==== Data in this exercise

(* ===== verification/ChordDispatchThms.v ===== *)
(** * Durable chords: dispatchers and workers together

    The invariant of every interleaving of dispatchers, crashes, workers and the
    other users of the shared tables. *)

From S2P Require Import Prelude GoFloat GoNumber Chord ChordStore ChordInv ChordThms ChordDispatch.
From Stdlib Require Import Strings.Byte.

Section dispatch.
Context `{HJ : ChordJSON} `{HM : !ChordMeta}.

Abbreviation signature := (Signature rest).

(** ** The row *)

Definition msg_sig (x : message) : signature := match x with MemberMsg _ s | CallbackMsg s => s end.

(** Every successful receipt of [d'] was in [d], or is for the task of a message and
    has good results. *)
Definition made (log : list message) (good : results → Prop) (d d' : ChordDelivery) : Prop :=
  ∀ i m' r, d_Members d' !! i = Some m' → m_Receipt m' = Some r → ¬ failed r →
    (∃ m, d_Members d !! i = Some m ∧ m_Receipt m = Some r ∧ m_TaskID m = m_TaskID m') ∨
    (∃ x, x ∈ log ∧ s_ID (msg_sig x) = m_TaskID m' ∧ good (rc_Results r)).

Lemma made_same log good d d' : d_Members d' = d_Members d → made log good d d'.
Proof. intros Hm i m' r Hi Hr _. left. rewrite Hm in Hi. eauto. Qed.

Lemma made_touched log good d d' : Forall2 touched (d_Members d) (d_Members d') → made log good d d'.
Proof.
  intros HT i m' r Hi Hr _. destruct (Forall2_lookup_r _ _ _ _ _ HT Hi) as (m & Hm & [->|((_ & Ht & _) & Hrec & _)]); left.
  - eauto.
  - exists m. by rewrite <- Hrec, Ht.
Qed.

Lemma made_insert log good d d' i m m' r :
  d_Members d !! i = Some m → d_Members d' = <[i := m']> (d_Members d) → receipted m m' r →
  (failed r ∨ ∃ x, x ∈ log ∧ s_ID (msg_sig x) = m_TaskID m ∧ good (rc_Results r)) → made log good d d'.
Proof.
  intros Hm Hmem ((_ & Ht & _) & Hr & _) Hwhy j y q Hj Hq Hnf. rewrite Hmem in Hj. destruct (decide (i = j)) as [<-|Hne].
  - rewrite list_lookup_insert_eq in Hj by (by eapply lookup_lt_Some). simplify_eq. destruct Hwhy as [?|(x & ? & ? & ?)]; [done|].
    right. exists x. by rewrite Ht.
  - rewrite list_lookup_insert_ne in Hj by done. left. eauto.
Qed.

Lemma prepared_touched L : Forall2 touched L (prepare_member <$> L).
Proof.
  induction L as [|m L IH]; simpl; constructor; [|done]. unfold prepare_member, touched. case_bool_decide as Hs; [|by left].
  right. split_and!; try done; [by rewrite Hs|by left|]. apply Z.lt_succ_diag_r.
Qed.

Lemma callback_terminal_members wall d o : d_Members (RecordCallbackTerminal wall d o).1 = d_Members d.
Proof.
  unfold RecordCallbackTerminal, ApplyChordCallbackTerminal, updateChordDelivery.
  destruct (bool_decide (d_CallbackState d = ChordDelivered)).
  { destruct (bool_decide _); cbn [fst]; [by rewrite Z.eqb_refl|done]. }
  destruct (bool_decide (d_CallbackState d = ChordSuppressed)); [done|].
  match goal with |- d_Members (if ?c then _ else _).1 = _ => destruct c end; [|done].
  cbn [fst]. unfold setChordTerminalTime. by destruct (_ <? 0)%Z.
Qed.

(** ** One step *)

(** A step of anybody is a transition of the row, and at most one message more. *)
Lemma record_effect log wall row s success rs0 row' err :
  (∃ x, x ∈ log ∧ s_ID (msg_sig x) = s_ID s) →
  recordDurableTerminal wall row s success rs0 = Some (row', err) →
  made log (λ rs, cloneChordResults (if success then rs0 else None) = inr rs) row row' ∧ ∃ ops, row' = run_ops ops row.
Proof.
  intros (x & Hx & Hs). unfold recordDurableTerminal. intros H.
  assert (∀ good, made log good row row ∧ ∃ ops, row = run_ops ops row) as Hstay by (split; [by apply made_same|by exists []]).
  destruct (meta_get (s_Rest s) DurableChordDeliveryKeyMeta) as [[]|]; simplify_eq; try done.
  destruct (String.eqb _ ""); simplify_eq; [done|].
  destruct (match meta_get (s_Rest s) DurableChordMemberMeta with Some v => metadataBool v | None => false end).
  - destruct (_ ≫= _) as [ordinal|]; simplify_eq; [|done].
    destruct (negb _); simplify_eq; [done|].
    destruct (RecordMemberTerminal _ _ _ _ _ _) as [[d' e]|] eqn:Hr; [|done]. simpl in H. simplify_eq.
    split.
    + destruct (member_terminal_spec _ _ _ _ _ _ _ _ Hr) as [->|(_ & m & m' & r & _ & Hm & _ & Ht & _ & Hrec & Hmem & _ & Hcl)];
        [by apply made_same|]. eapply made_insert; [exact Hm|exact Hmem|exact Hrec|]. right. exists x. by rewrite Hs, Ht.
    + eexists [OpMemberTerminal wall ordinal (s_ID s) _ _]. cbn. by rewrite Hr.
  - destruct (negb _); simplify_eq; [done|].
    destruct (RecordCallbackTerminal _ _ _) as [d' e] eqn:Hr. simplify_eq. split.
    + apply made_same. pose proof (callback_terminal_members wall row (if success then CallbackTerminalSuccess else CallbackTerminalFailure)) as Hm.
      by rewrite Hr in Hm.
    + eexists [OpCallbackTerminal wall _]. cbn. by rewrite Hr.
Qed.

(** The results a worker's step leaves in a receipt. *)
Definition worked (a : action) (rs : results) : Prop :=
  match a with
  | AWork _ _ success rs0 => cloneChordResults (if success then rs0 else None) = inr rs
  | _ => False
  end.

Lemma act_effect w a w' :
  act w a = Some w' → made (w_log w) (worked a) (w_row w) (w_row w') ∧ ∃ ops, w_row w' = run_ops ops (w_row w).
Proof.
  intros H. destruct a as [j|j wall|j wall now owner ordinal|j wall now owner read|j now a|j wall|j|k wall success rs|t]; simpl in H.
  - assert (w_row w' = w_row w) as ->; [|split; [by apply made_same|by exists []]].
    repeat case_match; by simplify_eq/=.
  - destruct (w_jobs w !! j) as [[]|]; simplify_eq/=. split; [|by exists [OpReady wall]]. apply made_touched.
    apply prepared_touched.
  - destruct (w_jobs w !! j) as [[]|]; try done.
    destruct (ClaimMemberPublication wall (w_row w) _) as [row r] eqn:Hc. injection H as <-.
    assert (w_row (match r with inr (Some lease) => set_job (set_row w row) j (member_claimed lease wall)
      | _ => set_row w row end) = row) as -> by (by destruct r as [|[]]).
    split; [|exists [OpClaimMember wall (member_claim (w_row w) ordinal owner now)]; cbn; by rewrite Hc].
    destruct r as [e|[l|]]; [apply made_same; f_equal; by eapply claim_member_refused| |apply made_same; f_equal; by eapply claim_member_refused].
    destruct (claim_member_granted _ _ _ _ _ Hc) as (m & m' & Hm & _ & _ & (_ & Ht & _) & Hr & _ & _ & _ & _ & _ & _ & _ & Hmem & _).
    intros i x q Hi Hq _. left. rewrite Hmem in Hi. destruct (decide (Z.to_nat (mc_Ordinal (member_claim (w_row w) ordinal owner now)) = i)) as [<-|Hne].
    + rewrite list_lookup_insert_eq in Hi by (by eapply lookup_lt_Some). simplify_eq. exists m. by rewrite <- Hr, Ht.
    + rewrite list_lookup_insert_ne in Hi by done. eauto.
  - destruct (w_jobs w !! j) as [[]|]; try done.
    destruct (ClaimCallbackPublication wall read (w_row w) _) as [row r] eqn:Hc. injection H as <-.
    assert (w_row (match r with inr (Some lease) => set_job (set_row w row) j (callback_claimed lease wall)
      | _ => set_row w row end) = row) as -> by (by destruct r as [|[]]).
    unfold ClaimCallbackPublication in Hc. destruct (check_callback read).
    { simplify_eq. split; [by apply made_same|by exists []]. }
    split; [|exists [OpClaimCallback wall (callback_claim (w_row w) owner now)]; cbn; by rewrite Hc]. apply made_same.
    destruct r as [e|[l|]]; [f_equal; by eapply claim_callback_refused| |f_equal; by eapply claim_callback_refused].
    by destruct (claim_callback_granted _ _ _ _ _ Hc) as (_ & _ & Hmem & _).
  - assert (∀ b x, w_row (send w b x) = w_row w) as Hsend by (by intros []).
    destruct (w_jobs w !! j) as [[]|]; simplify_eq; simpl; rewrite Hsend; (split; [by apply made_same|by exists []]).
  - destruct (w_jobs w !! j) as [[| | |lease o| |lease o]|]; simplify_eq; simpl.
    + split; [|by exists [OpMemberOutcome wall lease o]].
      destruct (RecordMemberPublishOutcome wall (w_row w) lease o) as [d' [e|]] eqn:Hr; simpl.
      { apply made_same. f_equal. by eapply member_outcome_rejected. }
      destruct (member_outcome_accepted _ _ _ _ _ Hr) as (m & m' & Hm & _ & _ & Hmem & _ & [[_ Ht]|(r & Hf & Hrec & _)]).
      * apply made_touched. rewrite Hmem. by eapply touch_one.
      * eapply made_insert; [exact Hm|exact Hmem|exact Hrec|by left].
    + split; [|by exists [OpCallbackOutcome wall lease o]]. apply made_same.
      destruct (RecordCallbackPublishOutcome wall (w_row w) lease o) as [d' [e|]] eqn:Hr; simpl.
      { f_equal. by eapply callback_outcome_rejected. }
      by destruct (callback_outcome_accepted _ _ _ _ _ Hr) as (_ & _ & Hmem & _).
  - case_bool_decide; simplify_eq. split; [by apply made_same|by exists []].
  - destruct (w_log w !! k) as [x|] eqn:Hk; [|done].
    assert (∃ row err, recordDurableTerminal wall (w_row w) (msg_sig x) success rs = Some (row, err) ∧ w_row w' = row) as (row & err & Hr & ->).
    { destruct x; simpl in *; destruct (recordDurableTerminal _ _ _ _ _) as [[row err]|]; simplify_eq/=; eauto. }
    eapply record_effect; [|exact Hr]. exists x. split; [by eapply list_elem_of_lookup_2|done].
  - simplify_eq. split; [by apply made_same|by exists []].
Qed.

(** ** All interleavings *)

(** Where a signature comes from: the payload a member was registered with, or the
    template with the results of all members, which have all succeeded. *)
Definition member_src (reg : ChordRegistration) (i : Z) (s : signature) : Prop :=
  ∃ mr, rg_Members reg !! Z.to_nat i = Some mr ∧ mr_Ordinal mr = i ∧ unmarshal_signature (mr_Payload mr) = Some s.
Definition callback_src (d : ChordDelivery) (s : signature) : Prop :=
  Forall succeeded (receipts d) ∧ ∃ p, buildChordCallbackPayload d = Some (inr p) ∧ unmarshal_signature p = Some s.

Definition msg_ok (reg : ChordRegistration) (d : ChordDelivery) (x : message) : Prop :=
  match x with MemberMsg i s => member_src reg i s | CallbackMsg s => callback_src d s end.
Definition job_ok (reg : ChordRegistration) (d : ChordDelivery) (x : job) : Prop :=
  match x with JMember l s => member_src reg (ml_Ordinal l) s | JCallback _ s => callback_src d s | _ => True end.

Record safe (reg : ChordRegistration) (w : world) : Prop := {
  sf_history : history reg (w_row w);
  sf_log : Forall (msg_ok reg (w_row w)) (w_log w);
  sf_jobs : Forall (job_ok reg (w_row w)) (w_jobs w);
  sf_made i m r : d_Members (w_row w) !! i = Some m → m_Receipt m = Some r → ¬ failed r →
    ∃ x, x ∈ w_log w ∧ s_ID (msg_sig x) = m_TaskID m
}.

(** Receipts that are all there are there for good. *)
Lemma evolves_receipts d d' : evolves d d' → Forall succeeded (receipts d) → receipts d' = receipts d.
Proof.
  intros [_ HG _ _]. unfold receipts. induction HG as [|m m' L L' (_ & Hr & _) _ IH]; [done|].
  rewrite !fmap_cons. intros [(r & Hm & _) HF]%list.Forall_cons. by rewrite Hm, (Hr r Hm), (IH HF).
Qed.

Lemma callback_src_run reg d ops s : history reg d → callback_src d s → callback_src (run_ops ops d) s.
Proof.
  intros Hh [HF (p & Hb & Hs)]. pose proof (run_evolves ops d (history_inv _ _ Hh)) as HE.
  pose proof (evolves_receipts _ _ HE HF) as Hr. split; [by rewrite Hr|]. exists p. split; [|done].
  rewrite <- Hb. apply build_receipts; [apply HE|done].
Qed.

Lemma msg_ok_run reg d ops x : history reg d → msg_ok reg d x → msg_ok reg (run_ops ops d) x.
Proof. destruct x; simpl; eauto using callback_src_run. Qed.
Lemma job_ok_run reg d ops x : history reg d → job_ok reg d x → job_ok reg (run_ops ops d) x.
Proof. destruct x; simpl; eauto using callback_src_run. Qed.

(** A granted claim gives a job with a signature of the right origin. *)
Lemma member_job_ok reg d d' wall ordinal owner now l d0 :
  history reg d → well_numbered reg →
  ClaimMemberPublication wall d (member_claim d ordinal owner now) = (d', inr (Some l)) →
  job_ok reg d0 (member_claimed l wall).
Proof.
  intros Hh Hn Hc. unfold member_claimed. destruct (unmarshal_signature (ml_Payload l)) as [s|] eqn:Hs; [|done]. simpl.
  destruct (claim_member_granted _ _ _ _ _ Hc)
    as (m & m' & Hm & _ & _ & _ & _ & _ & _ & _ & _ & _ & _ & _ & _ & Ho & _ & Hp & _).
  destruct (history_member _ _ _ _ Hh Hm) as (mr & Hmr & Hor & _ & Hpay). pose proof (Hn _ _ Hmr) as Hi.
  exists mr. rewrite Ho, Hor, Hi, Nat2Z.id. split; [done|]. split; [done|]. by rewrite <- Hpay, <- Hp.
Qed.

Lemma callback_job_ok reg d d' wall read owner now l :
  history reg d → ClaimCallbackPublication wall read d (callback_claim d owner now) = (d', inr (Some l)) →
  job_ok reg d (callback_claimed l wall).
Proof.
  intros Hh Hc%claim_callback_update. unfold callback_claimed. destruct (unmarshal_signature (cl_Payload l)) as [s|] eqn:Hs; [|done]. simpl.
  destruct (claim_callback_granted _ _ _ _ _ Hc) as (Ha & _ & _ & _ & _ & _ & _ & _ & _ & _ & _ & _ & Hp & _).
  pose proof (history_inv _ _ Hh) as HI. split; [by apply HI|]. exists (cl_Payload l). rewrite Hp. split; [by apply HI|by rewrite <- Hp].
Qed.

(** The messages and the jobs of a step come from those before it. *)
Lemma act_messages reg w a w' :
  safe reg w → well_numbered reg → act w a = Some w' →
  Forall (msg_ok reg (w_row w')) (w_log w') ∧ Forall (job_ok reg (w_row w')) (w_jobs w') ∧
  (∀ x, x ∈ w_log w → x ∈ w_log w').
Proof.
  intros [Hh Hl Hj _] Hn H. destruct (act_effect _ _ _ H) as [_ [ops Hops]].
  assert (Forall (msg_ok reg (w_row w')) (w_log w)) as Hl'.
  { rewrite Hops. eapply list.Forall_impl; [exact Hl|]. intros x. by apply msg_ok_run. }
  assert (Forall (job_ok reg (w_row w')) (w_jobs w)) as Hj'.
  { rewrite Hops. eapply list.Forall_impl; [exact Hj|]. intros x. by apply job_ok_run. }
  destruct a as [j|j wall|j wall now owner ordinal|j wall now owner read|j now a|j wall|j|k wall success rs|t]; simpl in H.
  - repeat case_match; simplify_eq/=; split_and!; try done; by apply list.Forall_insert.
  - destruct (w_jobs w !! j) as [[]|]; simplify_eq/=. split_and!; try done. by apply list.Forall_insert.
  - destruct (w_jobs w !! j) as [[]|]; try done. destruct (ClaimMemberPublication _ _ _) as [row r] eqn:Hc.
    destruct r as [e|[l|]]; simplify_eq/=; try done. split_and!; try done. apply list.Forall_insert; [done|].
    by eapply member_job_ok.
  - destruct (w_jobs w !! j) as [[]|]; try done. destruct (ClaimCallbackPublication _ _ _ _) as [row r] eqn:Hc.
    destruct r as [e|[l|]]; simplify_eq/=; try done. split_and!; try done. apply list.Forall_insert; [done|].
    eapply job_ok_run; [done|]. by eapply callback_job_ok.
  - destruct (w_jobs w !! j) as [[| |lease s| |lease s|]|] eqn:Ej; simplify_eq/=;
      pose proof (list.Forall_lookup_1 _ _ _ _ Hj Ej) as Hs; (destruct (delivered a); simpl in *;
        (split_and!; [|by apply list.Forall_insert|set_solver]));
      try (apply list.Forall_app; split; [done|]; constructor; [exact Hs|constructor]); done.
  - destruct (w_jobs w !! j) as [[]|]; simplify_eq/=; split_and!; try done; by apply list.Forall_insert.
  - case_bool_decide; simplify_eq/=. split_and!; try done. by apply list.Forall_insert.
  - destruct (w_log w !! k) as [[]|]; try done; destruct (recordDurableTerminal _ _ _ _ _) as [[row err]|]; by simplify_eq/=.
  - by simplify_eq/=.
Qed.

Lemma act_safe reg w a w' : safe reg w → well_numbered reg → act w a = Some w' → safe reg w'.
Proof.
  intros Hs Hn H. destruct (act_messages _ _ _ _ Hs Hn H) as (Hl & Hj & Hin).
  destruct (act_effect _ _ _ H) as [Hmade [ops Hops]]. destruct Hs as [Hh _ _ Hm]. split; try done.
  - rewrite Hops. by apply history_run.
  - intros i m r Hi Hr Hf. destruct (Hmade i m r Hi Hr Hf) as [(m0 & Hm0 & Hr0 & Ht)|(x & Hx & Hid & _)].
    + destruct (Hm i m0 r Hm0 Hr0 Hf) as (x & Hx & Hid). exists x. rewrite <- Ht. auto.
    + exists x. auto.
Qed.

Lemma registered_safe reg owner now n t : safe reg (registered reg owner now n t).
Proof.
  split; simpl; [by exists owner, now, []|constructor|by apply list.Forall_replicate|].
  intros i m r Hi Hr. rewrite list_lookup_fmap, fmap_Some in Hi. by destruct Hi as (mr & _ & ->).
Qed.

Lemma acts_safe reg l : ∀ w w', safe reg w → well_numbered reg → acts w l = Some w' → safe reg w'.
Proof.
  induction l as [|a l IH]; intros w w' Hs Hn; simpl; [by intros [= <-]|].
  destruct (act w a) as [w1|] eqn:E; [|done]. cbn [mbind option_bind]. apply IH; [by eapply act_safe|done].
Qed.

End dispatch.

========
==== Data in this exercise

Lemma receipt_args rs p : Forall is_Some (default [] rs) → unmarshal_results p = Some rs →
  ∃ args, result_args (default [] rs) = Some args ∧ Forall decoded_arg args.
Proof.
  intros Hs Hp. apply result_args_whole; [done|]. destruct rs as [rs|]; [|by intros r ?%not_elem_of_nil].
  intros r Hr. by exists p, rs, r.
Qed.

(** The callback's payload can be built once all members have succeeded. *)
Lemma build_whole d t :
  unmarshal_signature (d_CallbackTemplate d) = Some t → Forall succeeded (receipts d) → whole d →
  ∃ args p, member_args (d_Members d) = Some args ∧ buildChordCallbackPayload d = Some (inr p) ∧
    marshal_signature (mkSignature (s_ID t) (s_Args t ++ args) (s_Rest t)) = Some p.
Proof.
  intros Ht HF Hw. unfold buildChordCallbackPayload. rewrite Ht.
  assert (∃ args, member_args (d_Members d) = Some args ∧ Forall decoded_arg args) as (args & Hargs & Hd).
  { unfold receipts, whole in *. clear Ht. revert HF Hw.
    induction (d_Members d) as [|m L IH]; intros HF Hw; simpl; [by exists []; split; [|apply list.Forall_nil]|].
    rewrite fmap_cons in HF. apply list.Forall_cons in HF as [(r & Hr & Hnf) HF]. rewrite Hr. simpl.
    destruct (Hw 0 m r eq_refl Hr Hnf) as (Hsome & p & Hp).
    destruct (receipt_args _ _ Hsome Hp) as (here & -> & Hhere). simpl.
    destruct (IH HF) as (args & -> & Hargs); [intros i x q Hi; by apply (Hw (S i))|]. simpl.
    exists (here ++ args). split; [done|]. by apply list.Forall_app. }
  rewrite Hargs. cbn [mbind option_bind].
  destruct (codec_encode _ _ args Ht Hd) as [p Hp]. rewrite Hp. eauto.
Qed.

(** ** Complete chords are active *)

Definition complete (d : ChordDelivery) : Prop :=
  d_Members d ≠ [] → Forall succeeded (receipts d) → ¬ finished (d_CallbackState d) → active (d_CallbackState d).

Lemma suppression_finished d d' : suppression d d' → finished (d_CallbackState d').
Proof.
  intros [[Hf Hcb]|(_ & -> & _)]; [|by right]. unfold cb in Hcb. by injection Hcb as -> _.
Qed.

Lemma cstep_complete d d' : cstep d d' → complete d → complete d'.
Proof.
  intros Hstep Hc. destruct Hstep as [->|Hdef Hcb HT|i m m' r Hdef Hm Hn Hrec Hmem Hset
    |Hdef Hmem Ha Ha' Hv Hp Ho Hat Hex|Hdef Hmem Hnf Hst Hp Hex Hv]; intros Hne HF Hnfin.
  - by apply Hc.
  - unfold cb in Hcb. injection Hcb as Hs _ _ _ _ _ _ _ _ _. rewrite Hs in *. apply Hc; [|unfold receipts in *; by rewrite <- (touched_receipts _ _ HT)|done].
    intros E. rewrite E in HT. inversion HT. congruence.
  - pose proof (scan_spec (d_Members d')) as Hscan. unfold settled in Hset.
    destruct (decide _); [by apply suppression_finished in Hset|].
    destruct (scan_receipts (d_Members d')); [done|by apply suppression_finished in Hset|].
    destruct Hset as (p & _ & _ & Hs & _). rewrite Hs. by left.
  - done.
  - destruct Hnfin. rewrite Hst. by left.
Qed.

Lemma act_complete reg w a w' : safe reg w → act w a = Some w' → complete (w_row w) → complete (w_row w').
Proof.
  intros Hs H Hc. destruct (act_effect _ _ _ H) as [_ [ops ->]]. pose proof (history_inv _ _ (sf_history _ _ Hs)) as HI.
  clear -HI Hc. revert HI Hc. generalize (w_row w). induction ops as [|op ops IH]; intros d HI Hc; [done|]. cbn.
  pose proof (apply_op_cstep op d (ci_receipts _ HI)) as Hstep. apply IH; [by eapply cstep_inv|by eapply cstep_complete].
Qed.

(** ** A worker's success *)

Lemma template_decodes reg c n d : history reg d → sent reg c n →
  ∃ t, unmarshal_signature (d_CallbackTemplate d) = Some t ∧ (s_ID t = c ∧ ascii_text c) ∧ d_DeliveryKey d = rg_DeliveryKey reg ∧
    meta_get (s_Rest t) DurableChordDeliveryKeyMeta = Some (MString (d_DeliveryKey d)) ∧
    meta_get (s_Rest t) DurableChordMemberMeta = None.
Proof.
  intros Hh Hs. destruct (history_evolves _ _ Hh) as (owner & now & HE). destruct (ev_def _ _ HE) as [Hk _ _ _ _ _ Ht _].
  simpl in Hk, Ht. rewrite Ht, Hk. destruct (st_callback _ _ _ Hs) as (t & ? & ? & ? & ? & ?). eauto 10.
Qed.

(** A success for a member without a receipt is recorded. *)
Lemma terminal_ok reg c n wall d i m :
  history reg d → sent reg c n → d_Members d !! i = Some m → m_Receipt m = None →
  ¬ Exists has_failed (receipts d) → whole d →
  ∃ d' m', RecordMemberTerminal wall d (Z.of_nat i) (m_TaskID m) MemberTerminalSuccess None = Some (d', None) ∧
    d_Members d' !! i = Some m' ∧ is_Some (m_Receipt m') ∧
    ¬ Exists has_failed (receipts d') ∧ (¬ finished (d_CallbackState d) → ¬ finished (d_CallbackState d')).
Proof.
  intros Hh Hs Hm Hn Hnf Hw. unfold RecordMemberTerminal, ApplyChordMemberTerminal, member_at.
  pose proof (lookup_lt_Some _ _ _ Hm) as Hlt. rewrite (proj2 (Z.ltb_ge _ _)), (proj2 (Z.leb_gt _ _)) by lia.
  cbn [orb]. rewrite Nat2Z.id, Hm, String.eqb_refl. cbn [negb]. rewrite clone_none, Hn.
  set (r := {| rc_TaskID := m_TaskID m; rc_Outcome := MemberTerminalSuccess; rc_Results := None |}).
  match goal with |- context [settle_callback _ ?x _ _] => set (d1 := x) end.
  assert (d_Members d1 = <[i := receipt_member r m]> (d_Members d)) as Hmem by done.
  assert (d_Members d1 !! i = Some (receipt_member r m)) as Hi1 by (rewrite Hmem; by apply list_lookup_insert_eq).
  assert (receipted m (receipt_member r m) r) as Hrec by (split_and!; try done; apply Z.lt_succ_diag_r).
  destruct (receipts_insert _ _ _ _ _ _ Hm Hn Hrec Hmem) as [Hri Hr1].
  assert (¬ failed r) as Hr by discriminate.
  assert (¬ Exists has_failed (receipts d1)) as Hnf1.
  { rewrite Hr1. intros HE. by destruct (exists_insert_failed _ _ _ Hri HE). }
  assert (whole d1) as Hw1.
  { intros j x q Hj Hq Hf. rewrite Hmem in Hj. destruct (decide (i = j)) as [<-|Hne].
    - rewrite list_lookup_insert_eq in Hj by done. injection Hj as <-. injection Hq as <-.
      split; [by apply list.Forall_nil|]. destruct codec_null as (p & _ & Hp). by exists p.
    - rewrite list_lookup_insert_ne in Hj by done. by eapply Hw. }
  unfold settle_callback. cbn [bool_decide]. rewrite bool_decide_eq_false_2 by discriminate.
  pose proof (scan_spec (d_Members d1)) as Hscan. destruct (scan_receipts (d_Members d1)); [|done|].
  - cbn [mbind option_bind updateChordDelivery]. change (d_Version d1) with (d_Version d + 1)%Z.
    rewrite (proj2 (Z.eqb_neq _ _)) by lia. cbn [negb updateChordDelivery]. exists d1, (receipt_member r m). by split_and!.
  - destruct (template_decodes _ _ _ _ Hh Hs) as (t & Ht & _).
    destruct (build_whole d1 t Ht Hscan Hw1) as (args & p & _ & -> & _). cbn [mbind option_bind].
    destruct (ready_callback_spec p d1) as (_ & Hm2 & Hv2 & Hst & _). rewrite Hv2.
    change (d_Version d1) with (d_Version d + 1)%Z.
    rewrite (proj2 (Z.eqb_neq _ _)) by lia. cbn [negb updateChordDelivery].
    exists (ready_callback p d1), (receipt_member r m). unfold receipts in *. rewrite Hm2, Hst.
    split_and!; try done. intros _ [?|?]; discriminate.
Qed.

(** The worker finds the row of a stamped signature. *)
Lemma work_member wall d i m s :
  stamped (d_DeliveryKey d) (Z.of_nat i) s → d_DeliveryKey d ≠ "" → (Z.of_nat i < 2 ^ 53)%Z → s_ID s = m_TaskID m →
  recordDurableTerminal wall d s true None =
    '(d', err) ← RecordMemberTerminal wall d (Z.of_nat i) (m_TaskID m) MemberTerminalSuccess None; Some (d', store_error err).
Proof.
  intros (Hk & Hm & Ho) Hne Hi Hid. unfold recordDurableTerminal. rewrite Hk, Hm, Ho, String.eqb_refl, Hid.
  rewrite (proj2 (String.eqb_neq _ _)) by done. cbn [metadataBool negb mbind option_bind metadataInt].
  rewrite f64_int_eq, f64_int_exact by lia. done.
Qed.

========

Your instructions
Show every line from the entries above in which the word "dispatchers" appears.

Written reply
(** * Durable chords: dispatchers and workers together
    The invariant of every interleaving of dispatchers, crashes, workers and the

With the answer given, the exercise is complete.